(** * Further properties of the code *)

Lemma version_payload_cons (msg : message.MsgVersion) :
  exists x t, version_payload msg = x :: t.
Proof. unfold version_payload. cbn [le_bytes app]. eauto. Qed.

(** X1.  Once the stream is open and its write deadline is set, every
    failure of the attempt closes the stream before it returns: the trace
    of the failed attempt ends with the close. *)
Theorem handshake_failure_after_deadline_closes `{Hasher}
  (l l' : BinaryFreeList) (n : Net) (peerAddress : string)
  (network protocolVersion : Z) (e : error) (t : list event) :
  pool_ok l ->
  MatchString peer.pattern peerAddress = true ->
  dial_result n = None -> deadline_result n = None ->
  peer.handshake l n peerAddress network protocolVersion
  = Some (l', peer.Failed e t) ->
  exists t', t = t' ++ [ev_Close].
Proof.
  intros Hl EM ED EDL E.
  destruct (handshake_run l n peerAddress network protocolVersion Hl)
    as (l1 & a & E1 & _ & _ & C & _).
  rewrite E in E1. injection E1 as <- <-.
  now apply (C e t).
Qed.

Lemma handshake_failure_after_deadline_closes_witness :
  exists t',
    [ev_Dial "tcp" "127.0.0.1:18555" None; ev_SetWriteDeadline None;
     ev_Write (frame_header SimNet "version"
                 (version_payload
                    (localVerMsg write_failing "127.0.0.1" 18555 70016)))
       (Some (OpError "broken pipe"));
     ev_Close] = t' ++ [ev_Close].
Proof.
  apply (handshake_failure_after_deadline_closes
           message.binarySerializer
           {| chan_cap := 1024;
              queue := [{| arr := [100; 0; 0; 0; 0; 0; 0; 0];
                           off := 0; len := 4 |}] |}
           write_failing "127.0.0.1:18555" SimNet 70016
           (OpError "broken pipe")).
  - constructor.
  - reflexivity.
  - reflexivity.
  - reflexivity.
  - vm_compute. reflexivity.
Defined.

Ltac conn_run :=
  cbv beta iota zeta delta
    [write_frame Write Conn_Writer Close pending log app obind].

(** X2.  On a network that accepts the connection, the deadline and every
    write, an attempt on an address whose port parses returns the open
    connection after exactly three writes: the header of the version frame,
    its payload, and the header of the acknowledgement frame, which has no
    payload.  The stream is not closed. *)
Theorem handshake_success_trace `{Hasher} (l : BinaryFreeList) (n : Net)
  (peerAddress ip port : string) (portUint64 : Z)
  (network protocolVersion : Z) :
  pool_ok l ->
  MatchString peer.pattern peerAddress = true ->
  dial_result n = None -> deadline_result n = None ->
  write_results n = [] ->
  net.SplitHostPort peerAddress = inl (ip, port) ->
  strconv.ParseUint port 10 16 = (portUint64, None) ->
  exists l',
    peer.handshake l n peerAddress network protocolVersion
    = Some (l', peer.Established
        {| pending := [];
           log :=
             [ev_Dial "tcp" peerAddress None;
              ev_SetWriteDeadline None;
              ev_Write (frame_header network "version"
                          (version_payload
                             (localVerMsg n ip portUint64 protocolVersion)))
                None;
              ev_Write (version_payload
                          (localVerMsg n ip portUint64 protocolVersion))
                None;
              ev_Write (frame_header network "verack" []) None] |})
    /\ pool_ok l'.
Proof.
  intros Hl EM ED EDL EW ES EP. unfold peer.handshake.
  rewrite EM. cbn [negb]. unfold Dial. rewrite ED.
  unfold SetWriteDeadline. rewrite EDL, EW, ES, EP. cbn [pending log app].
  fold (localVerMsg n ip portUint64 protocolVersion).
  match goal with
  | |- context [message.WriteMessageWithEncodingN l ?c ?m ?pv ?nw ?enc] =>
      destruct (send_version l c m pv nw enc Hl) as (l2 & E2 & Hl2);
      rewrite E2; clear E2
  end.
  destruct (version_payload_cons
              (localVerMsg n ip portUint64 protocolVersion))
    as (x & t & Ev).
  rewrite Ev. conn_run. rewrite <- Ev.
  match goal with
  | |- context [@message.WriteMessageWithEncodingN ?W _ ?HW _ ?HH
                   l2 ?c ?m ?pv ?nw ?enc] =>
      destruct (@send_verack W HW HH l2 c pv nw enc Hl2)
        as (l3 & E3 & Hl3);
      rewrite E3; clear E3
  end.
  conn_run. exists l3. split; [reflexivity | exact Hl3].
Qed.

★ ★ ★ ★

Work instructions:
Copy the whole listing, word for word.

Answer section:
(** * Further properties of the code *)

Lemma version_payload_cons (msg : message.MsgVersion) :
  exists x t, version_payload msg = x :: t.
Proof. unfold version_payload. cbn [le_bytes app]. eauto. Qed.

(** X1.  Once the stream is open and its write deadline is set, every
    failure of the attempt closes the stream before it returns: the trace
    of the failed attempt ends with the close. *)
Theorem handshake_failure_after_deadline_closes `{Hasher}
  (l l' : BinaryFreeList) (n : Net) (peerAddress : string)
  (network protocolVersion : Z) (e : error) (t : list event) :
  pool_ok l ->
  MatchString peer.pattern peerAddress = true ->
  dial_result n = None -> deadline_result n = None ->
  peer.handshake l n peerAddress network protocolVersion
  = Some (l', peer.Failed e t) ->
  exists t', t = t' ++ [ev_Close].
Proof.
  intros Hl EM ED EDL E.
  destruct (handshake_run l n peerAddress network protocolVersion Hl)
    as (l1 & a & E1 & _ & _ & C & _).
  rewrite E in E1. injection E1 as <- <-.
  now apply (C e t).
Qed.

Lemma handshake_failure_after_deadline_closes_witness :
  exists t',
    [ev_Dial "tcp" "127.0.0.1:18555" None; ev_SetWriteDeadline None;
     ev_Write (frame_header SimNet "version"
                 (version_payload
                    (localVerMsg write_failing "127.0.0.1" 18555 70016)))
       (Some (OpError "broken pipe"));
     ev_Close] = t' ++ [ev_Close].
Proof.
  apply (handshake_failure_after_deadline_closes
           message.binarySerializer
           {| chan_cap := 1024;
              queue := [{| arr := [100; 0; 0; 0; 0; 0; 0; 0];
                           off := 0; len := 4 |}] |}
           write_failing "127.0.0.1:18555" SimNet 70016
           (OpError "broken pipe")).
  - constructor.
  - reflexivity.
  - reflexivity.
  - reflexivity.
  - vm_compute. reflexivity.
Defined.

Ltac conn_run :=
  cbv beta iota zeta delta
    [write_frame Write Conn_Writer Close pending log app obind].

(** X2.  On a network that accepts the connection, the deadline and every
    write, an attempt on an address whose port parses returns the open
    connection after exactly three writes: the header of the version frame,
    its payload, and the header of the acknowledgement frame, which has no
    payload.  The stream is not closed. *)
Theorem handshake_success_trace `{Hasher} (l : BinaryFreeList) (n : Net)
  (peerAddress ip port : string) (portUint64 : Z)
  (network protocolVersion : Z) :
  pool_ok l ->
  MatchString peer.pattern peerAddress = true ->
  dial_result n = None -> deadline_result n = None ->
  write_results n = [] ->
  net.SplitHostPort peerAddress = inl (ip, port) ->
  strconv.ParseUint port 10 16 = (portUint64, None) ->
  exists l',
    peer.handshake l n peerAddress network protocolVersion
    = Some (l', peer.Established
        {| pending := [];
           log :=
             [ev_Dial "tcp" peerAddress None;
              ev_SetWriteDeadline None;
              ev_Write (frame_header network "version"
                          (version_payload
                             (localVerMsg n ip portUint64 protocolVersion)))
                None;
              ev_Write (version_payload
                          (localVerMsg n ip portUint64 protocolVersion))
                None;
              ev_Write (frame_header network "verack" []) None] |})
    /\ pool_ok l'.
Proof.
  intros Hl EM ED EDL EW ES EP. unfold peer.handshake.
  rewrite EM. cbn [negb]. unfold Dial. rewrite ED.
  unfold SetWriteDeadline. rewrite EDL, EW, ES, EP. cbn [pending log app].
  fold (localVerMsg n ip portUint64 protocolVersion).
  match goal with
  | |- context [message.WriteMessageWithEncodingN l ?c ?m ?pv ?nw ?enc] =>
      destruct (send_version l c m pv nw enc Hl) as (l2 & E2 & Hl2);
      rewrite E2; clear E2
  end.
  destruct (version_payload_cons
              (localVerMsg n ip portUint64 protocolVersion))
    as (x & t & Ev).
  rewrite Ev. conn_run. rewrite <- Ev.
  match goal with
  | |- context [@message.WriteMessageWithEncodingN ?W _ ?HW _ ?HH
                   l2 ?c ?m ?pv ?nw ?enc] =>
      destruct (@send_verack W HW HH l2 c pv nw enc Hl2)
        as (l3 & E3 & Hl3);
      rewrite E3; clear E3
  end.
  conn_run. exists l3. split; [reflexivity | exact Hl3].
Qed.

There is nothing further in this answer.